Я стал носить значок КИМ – он выглядел так же, как ВЛКСМ, только без изображения Ленина. Всем показывал – вот откуда моё имя, и вопросов больше не возникало. Мне запомнился один из дней – это был выходной. Папа почему-то был дома, что было очень непривычно. Обыкновенно он был постоянно занят – то учился, то работал, то находился на заседаниях горсовета, куда он был избран в какой-то из созывов. Помню, что я его практически не видел. Так вот, мама нас нарядила в одинаковые рубашки – тогда были модны косоворотки на украинский манер. Наряды дополнились поясами с кистями, и в таком парадном виде мы втроем – я, брат и папа – ушли в парк культуры имени Горького. Добирались на трамвайчике, а потом прогуливались, катались на лодке, постреляли в тире и даже угощались мороженым. Оно тогда называлось пломбир и представляло собой брикет, зажатый среди двух вафельных пластин. Нужно было его съедать быстро, иначе оно стекало по рукам – жалко было потерять хоть каплю! Дома мама нас встречала уже готовым обедом, это был настоящий праздник. В те времена по праздникам – и нередко – устраивались полёты аэропланов – легкомоторных самолетов. Они летали низко над городом, так, что было видно фигуру пилота, который прямо из кабины разбрасывал листовки с различными лозунгами и поздравлениями. Мы с мальчишками собирали эти листовки – кто больше – и хвастались друг перед другом своими трофеями. Забава была интересная – приходилось лазить по заборам, по крышам… Два или три раза на Площадь 1905 года – она находилась в трёх минутах ходьбы от нашего дома – прилетал дирижабль. Для него на площади ставили специальную причальную вышку, поскольку он не мог сесть на землю.
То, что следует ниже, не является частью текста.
(* ===== verification/Agent.v ===== *)
(** * The agent brain

    [internal/brain/agent.go] and [agent_native.go]: one message handled by a
    bounded loop between one model and the tools, in the lane of printed calls
    or in the native one, over the executor of [Executor].  The model, the
    conversation store, the notes, clocks and identities are the surroundings
    of the brain; every call to the model, every tool attempt, audit event and
    write to the memory leaves a mark, in order.  Logs and counters leave none.
    One handling at a time is modelled: the sticky flag it may find set by
    another worker is part of the state it starts from. *)

From S2P Require Import Prelude Kernel Grants Json Dispatch Policy Text Envelope Conversation Encoding Digests Approvals Identity Executor Protocol.
From Stdlib Require Import Ascii String.
Import Effect.
Local Open Scope Z_scope.
Local Open Scope korvun_scope.
#[local] Arguments String.append !_ _ : simpl nomatch.

Definition sentinel_tools_unsupported : string := "model: model does not support native tool calling".

(** ** Surroundings *)

Inductive ToolEventType := ToolUsed | ToolDenied | ToolShadowed.

(** What the audit publishes of a tool event: metadata only. *)
Record ToolEvent := {
  te_Type : ToolEventType;
  te_Tool : string;
  te_Outcome : string;
  te_Rule : string;
  te_Latency : duration
}.

Record ToolSpec := {
  ts_Name : string;
  ts_Description : string;
  ts_Params : list ToolParamSpec
}.

Class Surroundings (W : Type) := {
  sr_now : W -> time;
  sr_newID : W -> string * W;
  sr_LoadRecent : Key -> Z -> W -> result (list Turn.t) * W;
  sr_AppendTurns : Key -> list Turn.t -> W -> option error * W;
  sr_loadNotes : Key -> W -> result (list Note.t) * W;
  sr_audit : ToolEvent -> W -> unit * W
}.

(** The native capability of a model. *)
Definition NativeModel (W : Type) : Type :=
  @Dispatch.Context W -> Request.t -> list ToolSpec -> W
  -> exn (option Response.t * option error) * W.

(** The fields of a brain, with the options applied. *)
Record AgentBrain (W : Type) := {
  ab_owner : nat;
  ab_model : @Dispatch.Model W;
  ab_native : option (NativeModel W);
  ab_tools : Toolbox;
  ab_maxIters : Z;
  ab_perTool : duration;
  ab_perModelCall : duration;
  ab_fallback : string;
  ab_systemPrompt : string;
  ab_personaPrefix : string;
  ab_skillsBlock : string;
  ab_historyN : option Z;
  ab_governance : option Governance;
  ab_audit : bool;
  ab_name : string;
  ab_notesBudget : option Z;
  ab_recorder : option Recorder;
  ab_identity : option IdentityConfig;
  ab_principalResolver : option Resolver;
  ab_strictAuthority : bool;
  ab_effects : option (string -> option EffectDescriptor)
}.
Arguments ab_owner {W}. Arguments ab_model {W}. Arguments ab_native {W}. Arguments ab_tools {W}.
Arguments ab_maxIters {W}. Arguments ab_perTool {W}.
Arguments ab_perModelCall {W}. Arguments ab_fallback {W}. Arguments ab_systemPrompt {W}.
Arguments ab_personaPrefix {W}. Arguments ab_skillsBlock {W}. Arguments ab_historyN {W}.
Arguments ab_governance {W}. Arguments ab_audit {W}. Arguments ab_name {W}.
Arguments ab_notesBudget {W}. Arguments ab_recorder {W}. Arguments ab_identity {W}.
Arguments ab_principalResolver {W}. Arguments ab_strictAuthority {W}. Arguments ab_effects {W}.

(** The guarded options of the constructor, on the field each one sets. *)
Definition DefaultAgentMaxIterations : Z := 5.
Definition defaultFallback : string := "Sorry, no answer is available right now. Please try again.".
Definition defaultHistoryTurns : Z := 10.
Definition WithAgentMaxIterations (n current : Z) : Z := if 0 <? n then n else current.
Definition WithAgentPerToolTimeout (d current : duration) : duration := if 0 <? d then d else current.
Definition WithAgentPerModelTimeout (d current : duration) : duration := if 0 <? d then d else current.
Definition WithAgentFallback (text current : string) : string :=
  if bool_decide (text <> "") then text else current.
Definition WithAgentConversationStore (wired : bool) (recentTurns : Z) (current : option Z) : option Z :=
  if wired then Some (if recentTurns <=? 0 then defaultHistoryTurns else recentTurns) else current.

Definition maxNativeCallsPerTurn : nat := 8.
Definition laneText : string := "text".
Definition laneNative : string := "native".

(** The executor a brain is built with. *)
Definition brain_executor {W} (a : AgentBrain W) : Executor :=
  NewCoordinator a.(ab_owner) (td_scoped <$> a.(ab_tools)) a.(ab_perTool)
    {| cc_BrainName := a.(ab_name); cc_Recorder := a.(ab_recorder); cc_Identity := a.(ab_identity);
       cc_PrincipalResolver := a.(ab_principalResolver); cc_StrictAuthority := a.(ab_strictAuthority);
       cc_EffectClassifier := a.(ab_effects); cc_Governance := a.(ab_governance);
       cc_BoundOperation := Some boundedArgs; cc_InvocationProbe := false;
       cc_CloseClock := Some NowClock; cc_BeforeClose := true; cc_BeforeRecord := true;
       cc_BeforeIdentityFallback := true |}.

(** ** State *)

(** The calls of a brain that leave a mark. *)
Inductive mark :=
| Asked (native : bool) (request : Request.t) (answer : result (option Response.t))
| Attempted (lane name args observation : string)
| Audited (ev : ToolEvent)
| Remembered (key : Key) (turns : list Turn.t) (err : option error)
| Degraded.

Record BSt (W : Type) := {
  bs_exec : St W;
  bs_nativeDisabled : bool;
  bs_marks : list mark
}.
Arguments bs_exec {W}.
Arguments bs_nativeDisabled {W}.
Arguments bs_marks {W}.

Definition B (W A : Type) := BSt W -> A * BSt W.
#[export] Instance b_ret W : MRet (B W) := fun A a s => (a, s).
#[export] Instance b_bind W : MBind (B W) := fun A C f m s => let '(a, s1) := m s in f a s1.

(** A call of the executor, of the surroundings, and a mark. *)
Definition exec {W A} (m : M W A) : B W A :=
  fun s => let '(a, x) := m s.(bs_exec) in
    (a, {| bs_exec := x; bs_nativeDisabled := s.(bs_nativeDisabled); bs_marks := s.(bs_marks) |}).

Definition outside {W A} (op : W -> A * W) : B W A := exec (quietly op).

Definition look {W A} (f : W -> A) : B W A := fun s => (f s.(bs_exec).(st_world), s).

Definition leave {W} (k : mark) : B W unit :=
  fun s => (tt, {| bs_exec := s.(bs_exec); bs_nativeDisabled := s.(bs_nativeDisabled);
                   bs_marks := s.(bs_marks) ++ [k] |}).

(** [nativeDisabled.Load] and [Swap(true)]. *)
Definition native_disabled {W} : B W bool := fun s => (s.(bs_nativeDisabled), s).
Definition swap_disabled {W} : B W bool :=
  fun s => (s.(bs_nativeDisabled),
            {| bs_exec := s.(bs_exec); bs_nativeDisabled := true; bs_marks := s.(bs_marks) |}).

Section Agent.
Context {W : Type} `{!Environment W, !Surroundings W}.
Context (error_text : error -> string) (quote_verb : string -> string).
Context (float_ok : string -> bool) (float_text : string -> string).
Context (a : AgentBrain W) (ctx : @Dispatch.Context W).
Notation kernel := (brain_executor a).
Notation nativeArgs := (nativeArgs float_text).
Notation toolCallShape := (toolCallShape float_ok).

(** ** Tools *)

Definition auditTool (ev : ToolEvent) : B W unit :=
  leave (Audited ev);;
  if a.(ab_audit) then outside (sr_audit ev) else mret tt.

Definition denied_event (tool outcome rule : string) : ToolEvent :=
  {| te_Type := ToolDenied; te_Tool := tool; te_Outcome := outcome; te_Rule := rule; te_Latency := 0 |}.

Definition presentToolResult (r : Result) : B W string :=
  let name := r.(rs_Name) in
  let b := r.(rs_Branch) in
  if bool_decide (b = BranchUnknown) then mret ("tool " +:+ quote_verb name +:+ " not found")
  else if bool_decide (b = BranchEffectUndeclared) then mret (deniedObservation name)
  else if bool_decide (b = BranchShadowed) then mret (shadowObservation name)
  else if bool_decide (b = BranchPending) then
    auditTool (denied_event name "pending" "require_approval");;
    mret (pendingApprovalObservation name r.(rs_ApprovalID))
  else if bool_decide (b = BranchDenied) then mret (deniedObservation name)
  else if bool_decide (b = BranchExecuted) then
    mret match r.(rs_ToolError) with
         | Some err => "tool " +:+ name +:+ " failed: " +:+ error_text err
         | None => r.(rs_Output)
         end
  else mret (deniedObservation name).

Definition submission (env : Envelope.t) (ingress : AuthenticatedIngress) (plan : DecisionPlan)
    (lane name args : string) : Submission :=
  {| sb_Inbound := Some env; sb_Ingress := ingress; sb_Lane := lane; sb_Name := name;
     sb_Arguments := args; sb_Plan := Some plan |}.

(** An error of a submission that nothing came of. *)
Definition submission_failed (r : Result) (err : option error) : bool :=
  match err with
  | Some err => negb (error_is "executor: unknown tool" err) && bool_decide (r.(rs_Branch) <> BranchExecuted)
  | None => false
  end.

(** One attempt at a tool, under the plan of its message. *)
Definition attempt (env : Envelope.t) (ingress : AuthenticatedIngress) (plan : DecisionPlan)
    (lane name args : string) : B W string :=
  prepared ← exec (Prepare kernel (submission env ingress plan lane name args));
  match prepared with
  | Err _ => mret (deniedObservation name)
  | Ok request =>
      '(r, err) ← exec (Submit kernel (Some request));
      if submission_failed r err then mret (deniedObservation name) else presentToolResult r
  end.

Definition runTool (env : Envelope.t) (ingress : AuthenticatedIngress) (plan : DecisionPlan)
    (lane name args : string) : B W string :=
  observation ← attempt env ingress plan lane name args;
  leave (Attempted lane name args observation);;
  mret observation.

(** The gate of this message: the tools the model may see, the decisions a
    governed plan made, and the plan. *)
Definition effectiveTools (channel : string)
    : Toolbox * option (gmap string ToolDecision.t) * DecisionPlan :=
  let '(shown, plan, _) := SelectTools kernel channel in
  match Decisions kernel (Some plan) with
  | Err _ => (∅, Some ∅, plan)
  | Ok (decisions, governed) =>
      (filter (fun p => is_Some (shown !! p.1)) a.(ab_tools),
       if governed : bool then Some decisions else None, plan)
  end.

(** ** The lane of printed calls *)

Definition append_messages (ms : list Message.t) (req : Request.t) : Request.t :=
  {| Request.Model := req.(Request.Model); Request.Messages := req.(Request.Messages) ++ ms |}.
Мы тоже прибегали, дивились. Дирижабль был не такой громадный, как, к примеру, цепеллин, но тоже производил впечатление. Из бытовых эпизодов: помню, как копали с отцом землю под картошку – участок выделяли за городом, очевидно, от ВИЗа – там он работал после демобилизации из армии в 20-х годах. Этот же завод выдал родителям и ордер на нашу полуподземную комнату без всяческих удобств. Кстати, службу отец проходил в Средней Азии, где их подразделение работало на строительстве ТуркСиба. У всех было оружие, чтобы в случае
необходимости можно было отразить атаки банд басмачей. И действительно, приходилось отстреливаться и по рации вызывать самолёт, вернее, аэроплан. Лётчик прямо из кабины сбрасывал гранаты на скачущих басмачей, и они с криками убирались за границу, в сторону Афганистана. Мама тоже была с отцом, потому что ждала ребёнка. По её рассказам, за ней охотились местные мужчины, и однажды даже пытались её украсть. Помню день: с какой-то болячкой – возможно, это была корь или коклюш - я лежал в областной больнице. Пришёл дед Фрол – он у нас гостил – и говорит: - Немцы нас бомбят. Началась война. Мне, семилетнему, это показалось не очень значительным событием – никакой бомбёжки у нас на Урале не было, а значит, нас это не касалось. И тут послышался надрывный гул самолёта – уже большого и тяжёлого, не авиетки – мы их называли за тяжёлый полёт бомбовозами. - А это не немцы? – спросил я деда, глядя на небо. - Да нет, до нас они пока не долетят. Дома я застал походную обстановку. На полу лежали развернутые газеты, мы их склеивали вместе и красили в тёмный цвет. Это готовилось затемнение для окон, поскольку было дано указание готовиться к возможной бомбёжке – на Урале было много очень важных в стратегическом значении заводов, в частности, Уралмаш и ВИЗ (Верх-Исетский завод по выплавке трансформаторной стали, открытый еще в 1726 году. Эта сталь была лучшей в мире). Каждый вечер по улицам патрулировали специальные бригады и проверяли, нет ли света из окон. Ни один лучик света не должен был пробиваться, город был полностью тёмный. Уличные фонари тоже не горели – царил мрак, будто и не было города. 24 июня отец уже побывал в гарнизонном военкомате – просился на фронт добровольцем. Получил отказ, поскольку в это время он работал в управлении пожарной охраны города, и была высока вероятность пожаров, связанных с бомбёжкой.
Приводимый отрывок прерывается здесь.